Uma pessoa azeda contribui para o pessimismo comunitário. Esta é uma constatação que nos faz Francisco na exortação apostólica Evangelii Gaudium (EG – Alegria do Evangelho) n. 85. “Quem começa, diz ele, sem confiança perdeu de antemão da batalha e enterra os seus talentos”. Esse deserto da indiferença começa quando renunciamos ao ambiente da comunidade cristã como lugar do encontro, das relações e da participação.
Sim, é verdade que hoje, com as novas tecnologias, o ser humano começa a ter acesso a um mundo virtual que o desloca do lugar da comunidade física para a comunidade virtual, nas interfaces do clique que nos aproximam e distanciam da realidade. Eis aqui o perigo de substituir o valor da comunidade de pessoas. Porque há uma busca de Deus na renúncia do encontro com o outro, como se Deus fosse o sem rosto! Nesse deserto o cristão é convocado a ser “cântaro” (EG,86) para aliviar a sede do estar com os outros.
Encontrar o outro
A comunidade entra no projeto pessoal de vida como o lugar de “viver juntos, misturar-nos, encontrar-nos, dar o abraço, apoiar-nos, participar” (EG, 87). Para isto, é preciso sair de si mesmo. Do esconderijo da virtualidade e do anonimato para fazer o bem dentro da experiência cotidiana da comunidade. Rompendo, assim, com o “veneno amargo da imanência” (EG, 87).
Francisco nos alerta a vencer o medo da suspeita, da desconfiança, da privacidade, para aderir à dimensão social do Evangelho, pois o “Evangelho convida-nos sempre a abraçar o risco do encontro com o rosto do outro, com a sua presença física que interpela, com seu sofrimento e suas reivindicações, com sua alegria contagiosa permanecendo lada a lado” (EG, 88). Na medida dessa experiência tocamos de fato na carne do Senhor Jesus Cristo e mergulhamos no mistério de sua encarnação.
Fraternidade mística
A comunidade cristã é esse cântaro que oferece a água que cura, liberta, enche a vida de paz e harmonia. Aqui há um gancho para o projeto pessoal de vida. Trata-se da vivência da religiosidade popular como lugar da fé encarnada que inclui relações, aprendizado e evangelização. Rompe com a tentação da espiritualidade do bem-estar e da prosperidade sem comunidade (EG, 89-90).
Também é importante sublinhar que a fé como dom pessoal se amadurece, experimenta e transparece na fé comunitária na medida em que cuidamos do outro.
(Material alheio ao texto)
Lemma quiet_plain year :
  quiet (trace (Season2025.scrape_season web year)) =
  succeeded (result (Season2025.scrape_season web year)).
Proof.
  unfold Season2025.scrape_season.
  rewrite !result_bind, !quiet_bind, quiet_basic.
  change (quiet (trace (info _))) with true. cbn [andb].
  destruct (result (get_basic_stats web year)) as [b|]; [|reflexivity].
  cbn [succeeded andb]. rewrite !result_bind, !quiet_bind, quiet_advanced.
  destruct (result (get_advanced_stats web year)) as [a|]; [|reflexivity].
  cbn [succeeded andb]. now destruct (merge b a PLAYER).
Qed.

Lemma quiet_years years :
  quiet (trace (MVP.scrape_years web years)) =
  forallb (fun y => succeeded (result (MVP.scrape_season web y))) years.
Proof.
  induction years as [|y years IH]; [reflexivity|].
  cbn [MVP.scrape_years forallb]. rewrite quiet_bind, quiet_mvp.
  destruct (result (MVP.scrape_season web y)) as [d|]; [|reflexivity].
  cbn [succeeded andb]. rewrite !quiet_bind, IH.
  change (quiet (trace (info _))) with true.
  change (quiet (trace (ret _))) with true.
  now rewrite andb_true_r.
Qed.

End Logged.

(** X2.  A failure is never silent and a success never logs an error: each
    lookup and each season returns a value exactly when its trace holds no
    error line; the aggregation logs no error exactly when its range is not
    empty and every season of it succeeds. *)
Theorem X2_failures_are_logged (web : string -> response)
    (parse : string -> option Q) (year Y1 Y2 : Z) :
  quiet (trace (MVP.get_mvp_winner web year)) =
    succeeded (result (MVP.get_mvp_winner web year)) /\
  quiet (trace (get_basic_stats web year)) =
    succeeded (result (get_basic_stats web year)) /\
  quiet (trace (get_advanced_stats web year)) =
    succeeded (result (get_advanced_stats web year)) /\
  quiet (trace (MVP.scrape_season web year)) =
    succeeded (result (MVP.scrape_season web year)) /\
  quiet (trace (Season2025.scrape_season web year)) =
    succeeded (result (Season2025.scrape_season web year)) /\
  quiet (trace (MVP.scrape_all_seasons web parse Y1 Y2)) =
    (Y1 <=? Y2) &&
    forallb (fun y => succeeded (result (MVP.scrape_season web y)))
            (range Y1 (Y2 + 1)).
Proof.
  split; [apply quiet_winner|]. split; [apply quiet_basic|].
  split; [apply quiet_advanced|]. split; [apply quiet_mvp|].
  split; [apply quiet_plain|].
  unfold MVP.scrape_all_seasons.
  rewrite quiet_bind, quiet_years, result_scrape_years.
  destruct (Z.leb_spec Y1 Y2) as [Hle|Hgt].
  - rewrite range_cons by lia. unfold collected. cbn [flat_map forallb].
    destruct (result (MVP.scrape_season web Y1)) as [d|]; [|reflexivity].
    cbn [app succeeded andb].
    change (quiet (trace (ret _))) with true. now rewrite andb_true_r.
  - unfold range. replace (Z.to_nat (Y2 + 1 - Y1)) with 0%nat by lia.
    reflexivity.
Qed.

(** ** The flag of the winner *)

(** X3.  In the frame of a season of the award script, a row carries the
    flag 1 exactly when its player is the winner looked up, and the flag 0
    exactly when it is not. *)
Theorem X3_flag_marks_winner (web : string -> response) (year : Z)
    (w : string) (d : DataFrame) :
  result (MVP.get_mvp_winner web year) = Some w ->
  result (MVP.scrape_season web year) = Some d ->
  forall r, In r (rows d) ->
    (cell r "MVP" = VNum 1 <-> cell r PLAYER = VStr w) /\
    (cell r "MVP" = VNum 0 <-> cell r PLAYER <> VStr w).
Proof.
  intros Hw Hd r Hr.
  destruct (mvp_season_rows web year d Hd) as [w' [Hw' [_ [_ Hrows]]]].
  rewrite Hw in Hw'. injection Hw' as <-.
  destruct (Hrows r Hr) as [_ ->].
  destruct (cell r PLAYER) as [|s|q]; simpl.
  - split; split; intros; congruence.
  - destruct (String.eqb_spec s w) as [->|Hne];
      split; split; intros; congruence.
  - split; split; intros; congruence.
Qed.

Lemma X3_flag_marks_winner_witness :
  exists d,
    result (MVP.scrape_season two_seasons 2024) = Some d /\
    forall r, In r (rows d) ->
      (cell r "MVP" = VNum 1 <-> cell r PLAYER = VStr "Nikola Jokic") /\
      (cell r "MVP" = VNum 0 <-> cell r PLAYER <> VStr "Nikola Jokic").
Proof.
  eexists. split; [vm_compute; reflexivity|].
  apply (X3_flag_marks_winner two_seasons 2024); vm_compute; reflexivity.
Defined.

(** ** The pages requested *)

Lemma length_append (s t : string) :
  String.length (s ++ t) = (String.length s + String.length t)%nat.
Proof. induction s as [|a s IH]; simpl; [reflexivity | now rewrite IH]. Qed.

Lemma append_inv_length (s s' t t' : string) :
  String.length t = String.length t' ->
  (s ++ t)%string = (s' ++ t')%string -> s = s' /\ t = t'.
Proof.
  revert s'. induction s as [|a s IH]; intros [|a' s'] Hl H; simpl in H.
  - now split.
  - exfalso. apply (f_equal String.length) in H. simpl in H.
    rewrite length_append in H. lia.
  - exfalso. apply (f_equal String.length) in H. simpl in H.
    rewrite length_append in H. lia.
  - injection H as -> H. destruct (IH s' Hl H) as [-> ->]. now split.
Qed.

Lemma show_Z_inj (y y' : Z) : show_Z y = show_Z y' -> y = y'.
Proof.
  unfold show_Z. intros H. apply DecimalZ.to_int_inj.
  assert (Hn : forall z, Z.to_int z <> Decimal.Pos Decimal.Nil /\
                         Z.to_int z <> Decimal.Neg Decimal.Nil).
  { intros z. split; intros E; assert (Hz := E);
      apply (f_equal Z.of_int) in Hz; rewrite DecimalZ.of_to in Hz;
      simpl in Hz; subst z; vm_compute in E; discriminate E. }
  assert (Hs : forall z, NilZero.int_of_string
                           (NilZero.string_of_int (Z.to_int z)) =
                         Some (Z.to_int z)).
  { intros z. apply NilZero.isi; apply Hn. }
  apply (f_equal NilZero.int_of_string) in H. rewrite !Hs in H.
  now injection H.
Qed.

Lemma awards_url_inj y y' : awards_url y = awards_url y' -> y = y'.
Proof.
  unfold awards_url. intros H. do 2 apply append_inv_head in H.
  apply append_inv_length in H; [|reflexivity].
  now apply show_Z_inj.
Qed.

Lemma basic_url_inj y y' : basic_url y = basic_url y' -> y = y'.
Proof.
  unfold basic_url. intros H. do 2 apply append_inv_head in H.
  apply append_inv_length in H; [|reflexivity].
  now apply show_Z_inj.
Qed.

Lemma advanced_url_inj y y' : advanced_url y = advanced_url y' -> y = y'.
Proof.
  unfold advanced_url. intros H. do 2 apply append_inv_head in H.
  apply append_inv_length in H; [|reflexivity].
  now apply show_Z_inj.
Qed.

Lemma basic_not_advanced y y' : basic_url y <> advanced_url y'.
Proof.
  unfold basic_url, advanced_url. intros H.
  do 2 apply append_inv_head in H.
  apply append_inv_length in H; [|reflexivity].
  destruct H as [_ H]. discriminate H.
Qed.

Lemma awards_not_basic y y' : awards_url y <> basic_url y'.
Proof.
  unfold awards_url, basic_url. intros H.
  apply append_inv_head in H. discriminate H.
Qed.

Lemma awards_not_advanced y y' : awards_url y <> advanced_url y'.
Proof.
  unfold awards_url, advanced_url. intros H.
  apply append_inv_head in H. discriminate H.
Qed.

Lemma season_urls_NoDup y : NoDup (season_urls y).
Proof.
  unfold season_urls. repeat constructor; simpl.
  - intros [H|[H|[]]].
    + now apply (awards_not_basic y y).
    + now apply (awards_not_advanced y y).
  - intros [H|[]]. now apply (basic_not_advanced y y).
  - intros [].
Qed.

Lemma season_urls_year y y' u :
  In u (season_urls y) -> In u (season_urls y') -> y = y'.
Proof.
  unfold season_urls. simpl.
  intros [<-|[<-|[<-|[]]]] [H|[H|[H|[]]]].
  - symmetry in H. now apply awards_url_inj.
  - exfalso. symmetry in H. now apply awards_not_basic in H.
  - exfalso. symmetry in H. now apply awards_not_advanced in H.
  - exfalso. now apply awards_not_basic in H.
  - symmetry in H. now apply basic_url_inj.
  - exfalso. symmetry in H. now apply basic_not_advanced in H.
  - exfalso. now apply awards_not_advanced in H.
  - exfalso. now apply basic_not_advanced in H.
  - symmetry in H. now apply advanced_url_inj.
Qed.

Lemma NoDup_flat_map {A B} (f : A -> list B) (l : list A) :
  NoDup l ->
  (forall x, In x l -> NoDup (f x)) ->
  (forall x x' u, In x l -> In x' l -> In u (f x) -> In u (f x') -> x = x') ->
  NoDup (flat_map f l).
Proof.
  induction 1 as [|x l Hx Hl IH]; simpl; intros Hf Hd; [constructor|].
  apply NoDup_app.
  - apply Hf. now left.
  - apply IH; [intros; apply Hf; now right|].
    intros a a' u Ha Ha'. apply Hd; now right.
  - intros u Hu Hin. apply in_flat_map in Hin. destruct Hin as [x' [Hx' Hu']].
    assert (x = x') by (apply (Hd x x' u); auto; now left).
    subst x'. contradiction.
Qed.

Lemma range_NoDup (start stop : Z) : NoDup (range start stop).
Proof.
  unfold range. apply Finite.Injective_map_NoDup.
  - intros i j H. lia.
  - apply seq_NoDup.
Qed.

Section Requests.

Variable web : string -> response.
Variable parse : string -> option Q.

Lemma requests_page url : requests (trace (get_page_content web url)) = [url].
Proof.
  unfold get_page_content, trace, bind, info, error, tell, ret.
  now destruct (web url).
Qed.

Lemma requests_extract year what wc mapping wanted t :
  requests (trace (extract_stats year what wc mapping wanted t)) = [].
Proof.
  unfold extract_stats, trace, bind, info, error, tell, ret.
  destruct (read_html t) as [raw|]; simpl; [|reflexivity].
  destruct (drop_non_players raw) as [df|]; simpl; [|reflexivity].
  now destruct (available_columns wanted (rename_columns mapping df)).
Qed.

Lemma requests_basic year :
  requests (trace (get_basic_stats web year)) = [basic_url year].
Proof.
  unfold get_basic_stats. rewrite trace_bind, requests_app, requests_page.
  destruct (result (get_page_content web (basic_url year))) as [s|];
    [|reflexivity].
  destruct (find_id s "per_game_stats"); [|reflexivity].
  now rewrite requests_extract.
Qed.

Lemma requests_advanced year :
  requests (trace (get_advanced_stats web year)) = [advanced_url year].
Proof.
  unfold get_advanced_stats. rewrite trace_bind, requests_app, requests_page.
  destruct (result (get_page_content web (advanced_url year))) as [s|];
    [|reflexivity].
  destruct (find_class s "stats_table"); [|reflexivity].
  now rewrite requests_extract.
Qed.

Lemma requests_winner year :
  requests (trace (MVP.get_mvp_winner web year)) = [awards_url year].
Proof.
  unfold MVP.get_mvp_winner. rewrite trace_bind, requests_app, requests_page.
  destruct (result (get_page_content web (awards_url year))) as [s|];
    [|reflexivity].
  destruct (find_id s "mvp") as [t|]; [|reflexivity].
  now destruct (body_first_row t).
Qed.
E, sobre isto, bem disse o papa emérito Bento XVI: “O grande mandamento do amor ao próximo exige e incita a consciência a sentir-se responsável por quem, como eu, é criatura e filho de Deus: o facto de sermos irmãos em humanidade e, em muitos casos, também na fé deve levar-nos a ver no outro um verdadeiroalter ego, infinitamente amado pelo Senhor. Se cultivarmos este olhar de fraternidade, brotarão naturalmente do nosso coração a solidariedade, a justiça, bem como a misericórdia e a compaixão” (Cf. Mensagem para a Quaresma 2012).
Tudo isso nos leva a uma “fraternidade mística”, quer dizer, saber descobrir o rosto de Deus na pessoa do outro superando as moléstias, os conflitos, o fechamento do coração e abrir-se ao amor divino (EG, 92). Isso tudo não é fácil para nenhum de nós, por isto vivemos a crise da comunidade de forma tão avassaladora. Como não se consegue vencer e viver com as diferenças facilmente se escorrega para atitudes de indiferença, que alimentam a doença do mundo contemporâneo: a ansiedade. Corre-se o dia inteiro para não pensar, não confrontar, não contemplar, não se comprometer com o outro. É a doença do ser pessoa sem fraternidade (EG 91).
No projeto de vida vocacional o cristão rompe condicionamentos do isolamento na medida em que desperta para o valor da comunidade e se desloca dos espaços isolados de anonimato para encontrar o outro. Assim, nada nos poderá roubar a comunidade, dom de ser pessoa em fraternidade evangelizadora.